__Problem details__. Beneath this line are the data; copy exactly the part of them that opens with the line containing "The development embeds" and closes with the line containing "(c =? 12288)%N.", and only that part.

__Provided data__.
(** * Retrospective sentiment analysis: a model of [main.py]

    The development embeds the algorithmic core of the Streamlit
    application: [sanitize_text], [analyze_retrodata] and the filter and
    sort steps of [main].  Python strings are sequences of Unicode code
    points, a DataFrame is an index (the row labels) with an ordered list
    of labelled columns, and DataFrame objects live in a store, because
    [analyze_retrodata] updates the object it receives. *)

From Stdlib Require Import List NArith ZArith QArith String Ascii Lia Bool.
From Stdlib Require Import Permutation Sorted Lqa.
From stdpp Require Import base option list sorting gmap.

Close Scope Q_scope.
Local Open Scope list_scope.
#[local] Set Warnings "-clear-no-such-hyp".

(** ** Python strings *)

Module PyStr.

(** A character is a Unicode code point; a [str] is a sequence of them. *)
Definition char := N.
Definition pystr := list char.

(** The code points of an ASCII literal. *)
Definition py (s : string) : pystr := map N_of_ascii (list_ascii_of_string s).

Definition space : char := 32%N.

Definition in_range (lo hi c : N) : bool := (lo <=? c)%N && (c <=? hi)%N.

(** Whitespace as CPython has it (the same table serves [\s] of [re] on a
    [str] pattern and [str.strip] without argument). *)
Definition is_space (c : char) : bool :=
  in_range 9 13 c || in_range 28 32 c || (c =? 133)%N || (c =? 160)%N
  || (c =? 5760)%N || in_range 8192 8202 c || (c =? 8232)%N || (c =? 8233)%N
  || (c =? 8239)%N || (c =? 8287)%N || (c =? 12288)%N.

Definition ascii_alnum (c : char) : bool :=
  in_range 48 57 c || in_range 65 90 c || in_range 97 122 c.

Section Unicode.

(** The alphanumeric property of the code points above ASCII comes from the
    Unicode database of the interpreter. *)
Variable uni_alnum : char -> bool.

(** [\w] on a [str] pattern: alphanumeric or underscore. *)
Definition is_word (c : char) : bool :=
  (c =? 95)%N || (if (c <? 128)%N then ascii_alnum c else uni_alnum c).

(** The literal members of the class [[^\w\s.,!?]]: ". , ! ?" *)
Definition is_kept_punct (c : char) : bool :=
  (c =? 46)%N || (c =? 44)%N || (c =? 33)%N || (c =? 63)%N.

(** [[^\w\s.,!?]] *)
Definition is_special (c : char) : bool :=
  negb (is_word c || is_space c || is_kept_punct c).

(** [[\•\-\*]]: the bullet U+2022, the hyphen and the asterisk. *)
Definition is_bullet (c : char) : bool :=
  (c =? 8226)%N || (c =? 45)%N || (c =? 42)%N.

(** [re.sub(r'[cls]', ' ', text)]: every character of the class becomes one
    space. *)
Definition re_sub_class (cls : char -> bool) (text : pystr) : pystr :=
  map (fun c => if cls c then space else c) text.

(** [re.sub(r'\s+', ' ', text)]: the scan replaces every maximal run of
    whitespace by one space; [in_run] says that the previous character
    belonged to a run already replaced. *)
Fixpoint re_sub_ws_runs (in_run : bool) (text : pystr) : pystr :=
  match text with
  | [] => []
  | c :: t =>
      if is_space c
      then (if in_run then re_sub_ws_runs true t
            else space :: re_sub_ws_runs true t)
      else c :: re_sub_ws_runs false t
  end.

Fixpoint lstrip (s : pystr) : pystr :=
  match s with
  | [] => []
  | c :: t => if is_space c then lstrip t else s
  end.

Definition rstrip (s : pystr) : pystr := rev (lstrip (rev s)).

(** [text.strip()] *)
Definition strip (s : pystr) : pystr := rstrip (lstrip s).

End Unicode.

(** Observations on a string, used to state what sanitization achieves. *)
Fixpoint ws_run_free (s : pystr) : bool :=
  match s with
  | a :: (b :: _) as t => negb (is_space a && is_space b) && ws_run_free t
  | _ => true
  end.

Definition starts_ws (s : pystr) : bool :=
  match s with
  | c :: _ => is_space c
  | [] => false
  end.

Definition ends_ws (s : pystr) : bool := starts_ws (rev s).

(** A string is normalised after [prev_ws] when its only whitespace
    characters are single spaces, none of them next to another. *)
Fixpoint normalised (prev_ws : bool) (s : pystr) : bool :=
  match s with
  | [] => true
  | c :: t =>
      if is_space c
      then (c =? space)%N && negb prev_ws && normalised true t
      else normalised false t
  end.

End PyStr.

Export PyStr.

(** ** Python values held by a cell *)

(** A cell of the uploaded table: text, a number, or missing (None / NaN). *)
Inductive pyval : Type :=
  | PStr (s : pystr)
  | PNum (q : Q)
  | PMissing.

Section Sanitize.

Variable uni_alnum : char -> bool.

(** [sanitize_text] of main.py: the [isinstance] guard, then the three
    substitutions, each on the result of the previous one. *)
Definition sanitize_text (text : pyval) : pystr :=
  match text with
  | PStr s =>
      let text := re_sub_class (is_special uni_alnum) s in
      let text := re_sub_class is_bullet text in
      let text := strip (re_sub_ws_runs false text) in
      text
  | _ => []
  end.

End Sanitize.

(** ** Exceptions and results *)

Inductive exn : Type :=
  | KeyError (key : option pystr)   (* the key looked up; [None] for the key None *)
  | ValueError                      (* a column of the wrong length *)
  | AttributeError                  (* a method that the object does not have *)
  | Raised (msg : pystr)            (* an exception raised inside a library call *)
  | NoObject.                       (* a reference outside the store: no Python state *)

Definition result (A : Type) : Type := (exn + A)%type.
Lemma countInFlight_nonneg l : 0 <= countInFlight l.
Proof. induction l as [|t l IH]; simpl; [lia | destruct (inFlight t); lia]. Qed.

Lemma countInFlight_app l l' :
  countInFlight (l ++ l') = countInFlight l + countInFlight l'.
Proof. induction l as [|t l IH]; simpl; [reflexivity | rewrite IH; lia]. Qed.

Lemma countInFlight_insert l i t t' :
  l !! i = Some t ->
  countInFlight (<[i := t']> l)
  = countInFlight l - (if inFlight t then 1 else 0) + (if inFlight t' then 1 else 0).
Proof.
  revert i. induction l as [|x l IH]; intros [|i] H; simpl in *; try discriminate.
  - injection H as ->. lia.
  - rewrite (IH i H). lia.
Qed.

Lemma countInFlight_lookup l i t :
  l !! i = Some t -> inFlight t = true -> 1 <= countInFlight l.
Proof.
  revert i. induction l as [|x l IH]; intros [|i] H Ht; simpl in *; try discriminate.
  - injection H as ->. rewrite Ht. pose proof (countInFlight_nonneg l). lia.
  - pose proof (IH i H Ht). destruct (inFlight x); lia.
Qed.

Lemma countInFlight_zero l :
  countInFlight l = 0 -> Forall (fun t => inFlight t = false) l.
Proof.
  induction l as [|t l IH]; simpl; intros H; constructor.
  - pose proof (countInFlight_nonneg l). destruct (inFlight t); [lia | reflexivity].
  - apply IH. pose proof (countInFlight_nonneg l). destruct (inFlight t); lia.
Qed.

(** The four fields of the invariant, when the step has left most of
    the state alone. *)
Ltac inv_fields :=
  split; simpl; eauto; try (unfold mainInv; simpl; auto).

Lemma Inv_start l : Inv l (start l).
Proof. inv_fields. exists []. reflexivity. Qed.

Lemma Inv_stepMain l st st' : Inv l st -> stepMain s st = Some st' -> Inv l st'.
Proof.
  intros [Hj Hc [done Hi] Hm]. unfold stepMain, mainInv in *.
  destruct (main st) as [b | e | e | e | e] eqn:Em.
  - destruct (incoming st) as [|r rest] eqn:Ei; [discriminate |].
    destruct Hm as [Hl Hx].
    assert (Hdone : l = (done ++ [r]) ++ rest) by (rewrite <- app_assoc; exact Hi).
    destruct r as [c | e | e]; simpl; intros [= <-].
    + split; simpl.
      * rewrite countInFlight_app, Hj. simpl. lia.
      * apply Forall_app. split; [exact Hc | repeat constructor].
      * eauto.
      * unfold mainInv. simpl. auto.
    + unfold errf, logf. inv_fields.
    + inv_fields. split; [| exact Hl].
      rewrite Hi. apply in_or_app. right. left. reflexivity.
  - intros [= <-]. destruct Hm as [Hf Hl]. inv_fields.
  - destruct (join st =? 0) eqn:E; [| discriminate]. intros [= <-].
    apply Z.eqb_eq in E. destruct Hm as (Hf & Hl & Hx). inv_fields.
  - intros [= <-]. destruct Hm as (Hf & Hl & Hx & H0). inv_fields.
  - discriminate.
Qed.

__Exercise solution__.
    The development embeds the algorithmic core of the Streamlit
    application: [sanitize_text], [analyze_retrodata] and the filter and
    sort steps of [main].  Python strings are sequences of Unicode code
    points, a DataFrame is an index (the row labels) with an ordered list
    of labelled columns, and DataFrame objects live in a store, because
    [analyze_retrodata] updates the object it receives. *)

From Stdlib Require Import List NArith ZArith QArith String Ascii Lia Bool.
From Stdlib Require Import Permutation Sorted Lqa.
From stdpp Require Import base option list sorting gmap.

Close Scope Q_scope.
Local Open Scope list_scope.
#[local] Set Warnings "-clear-no-such-hyp".

(** ** Python strings *)

Module PyStr.

(** A character is a Unicode code point; a [str] is a sequence of them. *)
Definition char := N.
Definition pystr := list char.

(** The code points of an ASCII literal. *)
Definition py (s : string) : pystr := map N_of_ascii (list_ascii_of_string s).

Definition space : char := 32%N.

Definition in_range (lo hi c : N) : bool := (lo <=? c)%N && (c <=? hi)%N.

(** Whitespace as CPython has it (the same table serves [\s] of [re] on a
    [str] pattern and [str.strip] without argument). *)
Definition is_space (c : char) : bool :=
  in_range 9 13 c || in_range 28 32 c || (c =? 133)%N || (c =? 160)%N
  || (c =? 5760)%N || in_range 8192 8202 c || (c =? 8232)%N || (c =? 8233)%N
  || (c =? 8239)%N || (c =? 8287)%N || (c =? 12288)%N.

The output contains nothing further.